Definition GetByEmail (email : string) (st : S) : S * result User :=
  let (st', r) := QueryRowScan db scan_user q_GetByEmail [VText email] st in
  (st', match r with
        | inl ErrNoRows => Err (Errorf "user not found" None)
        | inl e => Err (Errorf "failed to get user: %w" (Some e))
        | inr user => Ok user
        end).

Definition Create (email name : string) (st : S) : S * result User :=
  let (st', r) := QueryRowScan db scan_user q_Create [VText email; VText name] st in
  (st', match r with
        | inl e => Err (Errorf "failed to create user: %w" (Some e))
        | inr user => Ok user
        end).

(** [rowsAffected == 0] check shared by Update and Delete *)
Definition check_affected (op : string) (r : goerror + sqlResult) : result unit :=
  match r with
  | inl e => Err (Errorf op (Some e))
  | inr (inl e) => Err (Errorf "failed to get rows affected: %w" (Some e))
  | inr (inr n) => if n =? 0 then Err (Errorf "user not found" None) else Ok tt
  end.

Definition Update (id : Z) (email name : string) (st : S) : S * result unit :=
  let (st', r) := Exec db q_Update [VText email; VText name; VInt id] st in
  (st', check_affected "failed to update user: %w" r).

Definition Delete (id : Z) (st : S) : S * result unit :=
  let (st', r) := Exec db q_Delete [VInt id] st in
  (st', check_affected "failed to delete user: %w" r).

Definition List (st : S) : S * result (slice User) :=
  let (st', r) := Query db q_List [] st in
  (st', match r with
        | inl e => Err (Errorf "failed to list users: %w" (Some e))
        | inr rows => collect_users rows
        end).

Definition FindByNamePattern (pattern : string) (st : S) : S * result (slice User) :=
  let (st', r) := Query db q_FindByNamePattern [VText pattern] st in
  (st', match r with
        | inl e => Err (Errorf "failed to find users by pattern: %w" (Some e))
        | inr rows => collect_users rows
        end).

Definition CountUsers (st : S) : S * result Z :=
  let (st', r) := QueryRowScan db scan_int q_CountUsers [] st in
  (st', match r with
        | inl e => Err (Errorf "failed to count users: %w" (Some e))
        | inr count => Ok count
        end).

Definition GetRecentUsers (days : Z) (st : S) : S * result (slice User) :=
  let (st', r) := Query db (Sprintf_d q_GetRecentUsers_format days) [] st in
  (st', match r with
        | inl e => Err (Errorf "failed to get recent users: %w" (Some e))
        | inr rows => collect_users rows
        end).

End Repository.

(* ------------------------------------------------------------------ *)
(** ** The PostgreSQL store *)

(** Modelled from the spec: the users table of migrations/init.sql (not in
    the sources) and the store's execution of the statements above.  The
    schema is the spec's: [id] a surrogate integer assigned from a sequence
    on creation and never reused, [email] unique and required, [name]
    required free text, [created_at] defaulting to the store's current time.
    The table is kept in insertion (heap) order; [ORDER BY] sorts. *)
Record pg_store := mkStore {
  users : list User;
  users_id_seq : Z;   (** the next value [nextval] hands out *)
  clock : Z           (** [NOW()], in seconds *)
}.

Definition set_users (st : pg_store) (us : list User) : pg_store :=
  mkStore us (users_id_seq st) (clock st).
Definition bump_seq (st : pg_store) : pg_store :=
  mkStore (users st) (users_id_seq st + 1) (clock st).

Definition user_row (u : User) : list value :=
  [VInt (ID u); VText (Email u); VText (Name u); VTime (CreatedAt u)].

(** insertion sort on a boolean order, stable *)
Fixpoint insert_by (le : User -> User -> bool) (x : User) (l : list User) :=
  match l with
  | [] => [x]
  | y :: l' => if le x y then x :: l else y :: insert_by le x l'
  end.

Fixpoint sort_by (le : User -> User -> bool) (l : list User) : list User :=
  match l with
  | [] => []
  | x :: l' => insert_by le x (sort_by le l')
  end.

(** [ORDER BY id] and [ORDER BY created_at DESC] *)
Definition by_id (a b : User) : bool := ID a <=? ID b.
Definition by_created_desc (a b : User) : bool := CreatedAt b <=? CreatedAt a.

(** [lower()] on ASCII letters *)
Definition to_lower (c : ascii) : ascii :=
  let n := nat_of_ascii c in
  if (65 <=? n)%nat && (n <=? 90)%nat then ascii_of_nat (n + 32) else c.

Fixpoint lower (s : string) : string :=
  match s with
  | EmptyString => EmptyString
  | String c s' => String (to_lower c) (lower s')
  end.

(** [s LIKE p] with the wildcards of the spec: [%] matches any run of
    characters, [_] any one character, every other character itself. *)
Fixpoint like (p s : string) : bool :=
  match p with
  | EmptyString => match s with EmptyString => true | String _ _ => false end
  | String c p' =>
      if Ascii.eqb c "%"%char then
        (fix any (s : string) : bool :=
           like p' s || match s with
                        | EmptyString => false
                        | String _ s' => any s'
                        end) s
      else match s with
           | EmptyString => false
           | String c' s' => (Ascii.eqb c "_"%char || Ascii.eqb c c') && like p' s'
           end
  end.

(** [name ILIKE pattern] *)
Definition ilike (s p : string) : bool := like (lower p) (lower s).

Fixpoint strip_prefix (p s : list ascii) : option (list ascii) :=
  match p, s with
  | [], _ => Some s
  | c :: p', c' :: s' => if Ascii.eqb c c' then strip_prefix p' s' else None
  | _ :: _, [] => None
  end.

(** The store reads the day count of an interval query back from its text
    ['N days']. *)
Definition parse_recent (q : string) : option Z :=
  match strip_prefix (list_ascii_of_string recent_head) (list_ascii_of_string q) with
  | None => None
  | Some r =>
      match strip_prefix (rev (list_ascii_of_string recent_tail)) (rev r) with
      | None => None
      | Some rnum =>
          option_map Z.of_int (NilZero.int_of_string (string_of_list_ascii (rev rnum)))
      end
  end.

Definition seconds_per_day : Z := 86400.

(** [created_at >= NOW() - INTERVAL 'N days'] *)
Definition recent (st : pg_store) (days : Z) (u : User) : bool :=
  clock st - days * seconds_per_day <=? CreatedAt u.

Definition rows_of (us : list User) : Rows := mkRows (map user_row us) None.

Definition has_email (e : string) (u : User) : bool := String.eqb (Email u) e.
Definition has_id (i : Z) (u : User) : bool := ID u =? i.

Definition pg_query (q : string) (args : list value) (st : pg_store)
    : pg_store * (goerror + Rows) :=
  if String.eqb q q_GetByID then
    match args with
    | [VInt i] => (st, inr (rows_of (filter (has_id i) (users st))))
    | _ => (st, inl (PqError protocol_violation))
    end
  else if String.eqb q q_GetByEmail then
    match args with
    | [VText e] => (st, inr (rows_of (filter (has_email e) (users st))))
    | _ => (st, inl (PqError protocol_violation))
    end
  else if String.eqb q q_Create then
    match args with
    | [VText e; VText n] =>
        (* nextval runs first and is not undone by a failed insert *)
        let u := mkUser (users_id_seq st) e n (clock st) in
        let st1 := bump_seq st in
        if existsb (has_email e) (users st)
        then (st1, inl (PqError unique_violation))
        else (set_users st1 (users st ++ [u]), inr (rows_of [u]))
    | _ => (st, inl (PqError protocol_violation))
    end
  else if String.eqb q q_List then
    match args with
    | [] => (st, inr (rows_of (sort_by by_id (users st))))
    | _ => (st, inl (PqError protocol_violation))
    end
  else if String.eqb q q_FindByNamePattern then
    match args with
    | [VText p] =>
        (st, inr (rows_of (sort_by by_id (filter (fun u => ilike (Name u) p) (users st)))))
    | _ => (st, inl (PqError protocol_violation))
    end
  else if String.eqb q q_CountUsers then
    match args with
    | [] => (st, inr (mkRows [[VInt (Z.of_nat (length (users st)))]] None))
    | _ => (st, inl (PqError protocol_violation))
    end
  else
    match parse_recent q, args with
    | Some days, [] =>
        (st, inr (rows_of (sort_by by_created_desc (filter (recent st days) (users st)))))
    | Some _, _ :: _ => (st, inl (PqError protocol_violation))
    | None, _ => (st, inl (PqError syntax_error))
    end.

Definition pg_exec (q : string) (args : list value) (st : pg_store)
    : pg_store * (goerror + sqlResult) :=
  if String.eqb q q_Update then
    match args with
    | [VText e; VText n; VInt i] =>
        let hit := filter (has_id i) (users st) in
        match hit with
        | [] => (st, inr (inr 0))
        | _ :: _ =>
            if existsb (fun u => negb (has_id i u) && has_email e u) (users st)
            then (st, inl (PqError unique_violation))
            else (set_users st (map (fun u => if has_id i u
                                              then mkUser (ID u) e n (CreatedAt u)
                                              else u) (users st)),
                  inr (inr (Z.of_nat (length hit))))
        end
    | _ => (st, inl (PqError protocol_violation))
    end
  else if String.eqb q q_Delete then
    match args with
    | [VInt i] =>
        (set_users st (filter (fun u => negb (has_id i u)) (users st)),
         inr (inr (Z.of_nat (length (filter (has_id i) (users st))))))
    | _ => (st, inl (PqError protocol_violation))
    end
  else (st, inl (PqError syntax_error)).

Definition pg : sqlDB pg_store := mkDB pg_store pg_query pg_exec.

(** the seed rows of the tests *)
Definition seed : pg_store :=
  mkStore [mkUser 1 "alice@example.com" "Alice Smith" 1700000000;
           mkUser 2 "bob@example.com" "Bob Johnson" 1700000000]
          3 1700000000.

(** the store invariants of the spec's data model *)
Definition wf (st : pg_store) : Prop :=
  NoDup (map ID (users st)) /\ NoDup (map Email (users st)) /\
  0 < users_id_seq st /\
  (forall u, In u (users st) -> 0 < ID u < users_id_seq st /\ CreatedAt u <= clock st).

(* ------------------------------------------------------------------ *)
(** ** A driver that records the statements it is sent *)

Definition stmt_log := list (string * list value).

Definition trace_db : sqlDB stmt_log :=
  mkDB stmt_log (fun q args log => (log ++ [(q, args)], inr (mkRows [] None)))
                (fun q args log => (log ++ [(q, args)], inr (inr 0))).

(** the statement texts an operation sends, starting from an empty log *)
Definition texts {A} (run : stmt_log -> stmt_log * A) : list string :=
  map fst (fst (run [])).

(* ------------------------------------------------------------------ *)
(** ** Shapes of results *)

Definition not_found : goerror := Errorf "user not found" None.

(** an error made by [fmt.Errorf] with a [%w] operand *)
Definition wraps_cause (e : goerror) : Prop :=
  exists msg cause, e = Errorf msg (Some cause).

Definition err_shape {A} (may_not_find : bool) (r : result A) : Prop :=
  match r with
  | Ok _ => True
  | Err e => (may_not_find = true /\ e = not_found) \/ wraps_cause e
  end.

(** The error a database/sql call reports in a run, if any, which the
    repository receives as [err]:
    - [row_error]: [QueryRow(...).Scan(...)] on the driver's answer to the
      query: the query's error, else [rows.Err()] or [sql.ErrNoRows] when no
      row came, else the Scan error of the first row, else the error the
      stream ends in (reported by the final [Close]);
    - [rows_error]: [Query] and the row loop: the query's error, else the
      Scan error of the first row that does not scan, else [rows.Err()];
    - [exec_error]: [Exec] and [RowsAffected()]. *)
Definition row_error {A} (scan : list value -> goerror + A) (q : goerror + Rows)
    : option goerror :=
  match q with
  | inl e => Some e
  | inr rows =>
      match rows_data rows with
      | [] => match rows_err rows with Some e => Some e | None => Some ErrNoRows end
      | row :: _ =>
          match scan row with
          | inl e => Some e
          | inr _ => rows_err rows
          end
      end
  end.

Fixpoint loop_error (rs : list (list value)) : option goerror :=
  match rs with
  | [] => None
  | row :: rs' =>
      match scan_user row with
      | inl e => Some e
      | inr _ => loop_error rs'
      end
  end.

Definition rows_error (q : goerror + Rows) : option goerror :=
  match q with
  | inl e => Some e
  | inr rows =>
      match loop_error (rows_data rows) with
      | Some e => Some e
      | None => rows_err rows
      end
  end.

_Task requirements_
Transcribe, exactly and without additions, the lines of the records above, beginning with the line that contains "Fixpoint like (p" and ending with the line that contains "Definition parse_recent (q", both included.

_Result for this task_
Fixpoint like (p s : string) : bool :=
  match p with
  | EmptyString => match s with EmptyString => true | String _ _ => false end
  | String c p' =>
      if Ascii.eqb c "%"%char then
        (fix any (s : string) : bool :=
           like p' s || match s with
                        | EmptyString => false
                        | String _ s' => any s'
                        end) s
      else match s with
           | EmptyString => false
           | String c' s' => (Ascii.eqb c "_"%char || Ascii.eqb c c') && like p' s'
           end
  end.

(** [name ILIKE pattern] *)
Definition ilike (s p : string) : bool := like (lower p) (lower s).

Fixpoint strip_prefix (p s : list ascii) : option (list ascii) :=
  match p, s with
  | [], _ => Some s
  | c :: p', c' :: s' => if Ascii.eqb c c' then strip_prefix p' s' else None
  | _ :: _, [] => None
  end.

(** The store reads the day count of an interval query back from its text
    ['N days']. *)
Definition parse_recent (q : string) : option Z :=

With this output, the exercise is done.